Rob Sargent <robjsargent@xxxxxxxxx> · Tue, 06 Jan 2015 10:57:32 -0700



    On 01/06/2015 10:09 AM, Michael Heaney
      wrote:

    
    I'm
      fairly new to Postgres, and have a design issue for which an array
      of integers might be a good solution.  But I'd like to hear from
      the experts before proceeding down this path.
      

      Essentially, I'm trying to model the relationship between a group
      of biological samples and their genes.
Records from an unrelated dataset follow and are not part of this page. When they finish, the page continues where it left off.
(** A booster returning a square of interactions per row. *)
Lemma prediction_of_other_rank_raises_witness :
  Fixture.call Fixture.abc None None
  = Ok (values Fixture.abc,
        {["feature_names" := KwLabels (columns Fixture.abc)]})
  ∧ Fixture.xgboost_DMatrix (values Fixture.abc)
      {["feature_names" := KwLabels (columns Fixture.abc)]}
    = Ok {| Fixture.dm_data := values Fixture.abc;
            Fixture.dm_kwargs :=
              {["feature_names" := KwLabels (columns Fixture.abc)]} |}
  ∧ Cases.predict_interactions 3
      {| Fixture.dm_data := values Fixture.abc;
         Fixture.dm_kwargs :=
           {["feature_names" := KwLabels (columns Fixture.abc)]} |} ∅
    = Ok {| shape := [2; 3; 3]; items := replicate 18 0%Z |}
  ∧ length [2; 3; 3] ≠ 1
  ∧ length [2; 3; 3] ≠ 2
  ∧ _predict_pandas (Preprocessor := unit) Fixture.TENSOR_COLUMN_NAME
      Fixture.series_to_numpy
        Fixture.astype_common Fixture.xgboost_DMatrix Cases.predict_interactions
      {| model := 3; preprocessor := None |} Fixture.abc None None ∅
    = Raise ValueError.
Proof.
  split; [vm_compute; reflexivity|]. split; [reflexivity|].
  split; [reflexivity|]. split; [done|]. split; [done|].
  apply (prediction_of_other_rank_raises (Preprocessor := unit)
           Fixture.TENSOR_COLUMN_NAME Fixture.series_to_numpy Fixture.astype_common
           Fixture.xgboost_DMatrix Cases.predict_interactions
           {| model := 3; preprocessor := None |} Fixture.abc None None ∅
           (values Fixture.abc)
           {["feature_names" := KwLabels (columns Fixture.abc)]}
           {| Fixture.dm_data := values Fixture.abc;
              Fixture.dm_kwargs :=
                {["feature_names" := KwLabels (columns Fixture.abc)]} |}
           {| shape := [2; 3; 3]; items := replicate 18 0%Z |});
    [vm_compute; reflexivity | reflexivity | reflexivity | done | done].
Defined.

(** [xgboost.DMatrix] refusing the array: the exception is the one that
    leaves [_predict_pandas]. *)
Lemma predict_pandas_raise_origin_witness :
  _predict_pandas (Preprocessor := unit) Fixture.TENSOR_COLUMN_NAME
    Fixture.series_to_numpy
      Fixture.astype_common Cases.refusing_DMatrix Fixture.Booster_predict
    (Fixture.predictor None) Fixture.abc None None ∅
  = Raise (LibraryError "DMatrix")
  ∧ (Fixture.call Fixture.abc None None = Raise (LibraryError "DMatrix") ∨
     ∃ arr kwargs, Fixture.call Fixture.abc None None = Ok (arr, kwargs) ∧
       (Cases.refusing_DMatrix arr kwargs = Raise (LibraryError "DMatrix") ∨
        ∃ matrix, Cases.refusing_DMatrix arr kwargs = Ok matrix ∧
          (Fixture.Booster_predict (model (Fixture.predictor None)) matrix ∅
           = Raise (LibraryError "DMatrix") ∨
           ∃ prediction,
             Fixture.Booster_predict (model (Fixture.predictor None)) matrix ∅
             = Ok prediction ∧
             output_columns prediction = None ∧
             LibraryError "DMatrix" = ValueError))).
Proof.
  split; [vm_compute; reflexivity|].
  apply (predict_pandas_raise_origin (Preprocessor := unit)
           Fixture.TENSOR_COLUMN_NAME Fixture.series_to_numpy Fixture.astype_common
           Cases.refusing_DMatrix Fixture.Booster_predict
           (Fixture.predictor None) Fixture.abc None None ∅
           (LibraryError "DMatrix")).
  vm_compute; reflexivity.
Defined.
Lemma history_ok_witness :
  exists outs,
    history SampleTable.sixty = Ok outs /\
    Forall2 (fun r o =>
               out_id o = stored_id r /\
               Some (out_pose_name o) = attempt_pose_name (stored_attempt r) /\
               out_score o = attempt_score (stored_attempt r) /\
               out_success o = attempt_success (stored_attempt r) /\
               out_hints o = attempt_hints (stored_attempt r))
            (history_rows SampleTable.sixty) outs /\
    List.length outs = Nat.min 50 (List.length SampleTable.sixty).
Proof.
  apply (history_ok SampleTable.sixty).
  apply Forall_forall. intros r Hr.
  unfold history_rows in Hr. apply In_firstn in Hr.
  apply (Permutation_in _ (order_by_perm SampleTable.sixty)) in Hr.
  unfold SampleTable.sixty in Hr. apply in_map_iff in Hr.
  destruct Hr as (i & <- & _). discriminate.
Defined.

Lemma history_of_persisted_witness :
  exists outs,
    history
      [mkStoredAttempt 1 (mkPoseAttempt (Some "Tree") (0 # 2) true "") 1000;
       mkStoredAttempt 2
         (mkPoseAttempt (Some "Lunge") (40 # 4) false "Right Knee: increase by 10.0")
         1001]
    = Ok outs /\
    List.length outs
    = Nat.min 50
        (List.length
           (snd (analyze_pose [Byte.x01] "manual" (Some "Lunge")
                   (snd (analyze_pose [Byte.x01] "auto" None []))))).
Proof.
  apply (history_of_persisted
           (snd (analyze_pose [Byte.x01] "manual" (Some "Lunge")
                   (snd (analyze_pose [Byte.x01] "auto" None []))))).
  - apply persisted_request. apply persisted_request. apply persisted_empty.
  - reflexivity.
Defined.

End SampleRunsFurther.
(* ===== verification/Heap.v ===== *)
(** * The C heap: sbrk, malloc and free

    libc/unistd/sbrk.c and libc/stdlib/malloc.c, on byte-addressed RAM: the
    header of a block (its [next] pointer and its [size]) lies in the 16 bytes
    in front of the memory handed out, and the free blocks form a singly linked
    list through these headers.  An abstract allocator (a list of free blocks,
    a list of live blocks and the break) says what the two functions promise;
    [heap_rep] ties it to RAM. *)

From S2P Require Import Prelude Memory.

(** ** Definitions *)

(** The byte order of the processor the kernel runs on. *)
Class Cpu := cpu_endian : endianness.

Definition NULL : Z := 0.
Definition ENOMEM : Z := 12.
Definition HEAP_SIZE : Z := 0x1000000.
Definition HEAP_START : Z := 0x5000000.

(** [ALIGN(val, 16)]: [(val + 15) & -16] on [size_t]. *)
Definition ALIGN_16 (val : Z) : Z := Z.land (u32 (val + 15)) (u32 (-16)).

(** [sizeof(block_t)] is 8: a pointer and a [size_t]. *)
Definition sizeof_block : Z := 8.
Definition overhead : Z := ALIGN_16 sizeof_block.

Record heap := mk_heap {
  ram : mem;
  current_heap_address : Z;
  free_head : Z;             (* free_block_list_head.next *)
  errno : Z;
}.

Definition set_ram (m : mem) (h : heap) : heap :=
  mk_heap m (current_heap_address h) (free_head h) (errno h).
Definition set_break (a : Z) (h : heap) : heap :=
  mk_heap (ram h) a (free_head h) (errno h).
Definition set_free_head (a : Z) (h : heap) : heap :=
  mk_heap (ram h) (current_heap_address h) a (errno h).
Definition set_errno (v : Z) (h : heap) : heap :=
  mk_heap (ram h) (current_heap_address h) (free_head h) v.

Definition sbrk (increment : Z) (h : heap) : Z * heap :=
  if HEAP_START + HEAP_SIZE <? u32 (current_heap_address h + increment)
  then (NULL, set_errno ENOMEM h)
  else (current_heap_address h,
        set_break (u32 (current_heap_address h + increment)) h).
Each sample (there are ~10K
      of them now, with more coming) will have about 30,000 genes.
      Conversely, a particular gene may be present in almost all
      samples.
      

      So I've created the following table to handle the many-to-many
      relationship:
      

       create table sample_gene (id serial, sample_id int, gene_id int);
      

      which looks like this when populated:
      

      sample_id    |    gene_id
      

      ---------------------------------------
      

      1                 |      1
      

      1                 |      2
      

      ...
      

      1                 |    30475
      

      2                 |     1
      

      2                 |     2
      

      ...
      

      2                 |    29973
      

      3                 |      1
      

      etc.
      

      The table now contains hundreds of millions of rows (with many,
      many more to come).  Join performance between samples and genes is
      quite slow, even with indexes on sample_id and gene_id.
      

      So it occurred to me: why not eliminate all the duplicate
      sample_id values by storing the gene_id's in an array, like so:
      

       create table sample_gene_array (id serial, sample_id int, gene_id
      int [] );
      

      So now the table data looks like this:
      

      sample_id    |    gene_id []
      

      ---------------------------------------
      

      1                 |      [1:30475]
      

      2                 |      [1:29973]
      

      etc.
      

      The new table is significantly smaller, and performance (using
      ANY[] ) is quite good.  Nevertheless, I'm uneasy.  I come from a
      Sybase ASE background, and so have no experience with arrays as
      datatypes. Is it okay to store 30K+ gene values in an array in the
      linking table (or maybe even in the sample table itself, thus
      eliminating the linking table)?  Should I unnest the gene_id's
      first, before using them to join to the gene table?
      

      TIA for any guidance you can provide.  Again, I'm a Postgres
      neophyte - but I'm in awe of the power and flexibility of this
      database, and wish that I'd started using it sooner.
      

      ------
      

      Michael Heaney
      

      JCVI
      

    Think
        genotype calls (sample, marker, call) and this just explodes in
        terms of number of rows but I'm trying to not let that bother
        me.  Partion by chromosome, or chromosome arm (even if partition
        is just separate tables) and the magnitude becomes manageable.
        At least as manageable as multi-gigabyte gvcf files per sample
        from GATK.

        
        But I'm a little confused: all samples for a given species will
        have the same genes (roughly).  Are you storing gene variants
        (sequence or otherwise) per sample?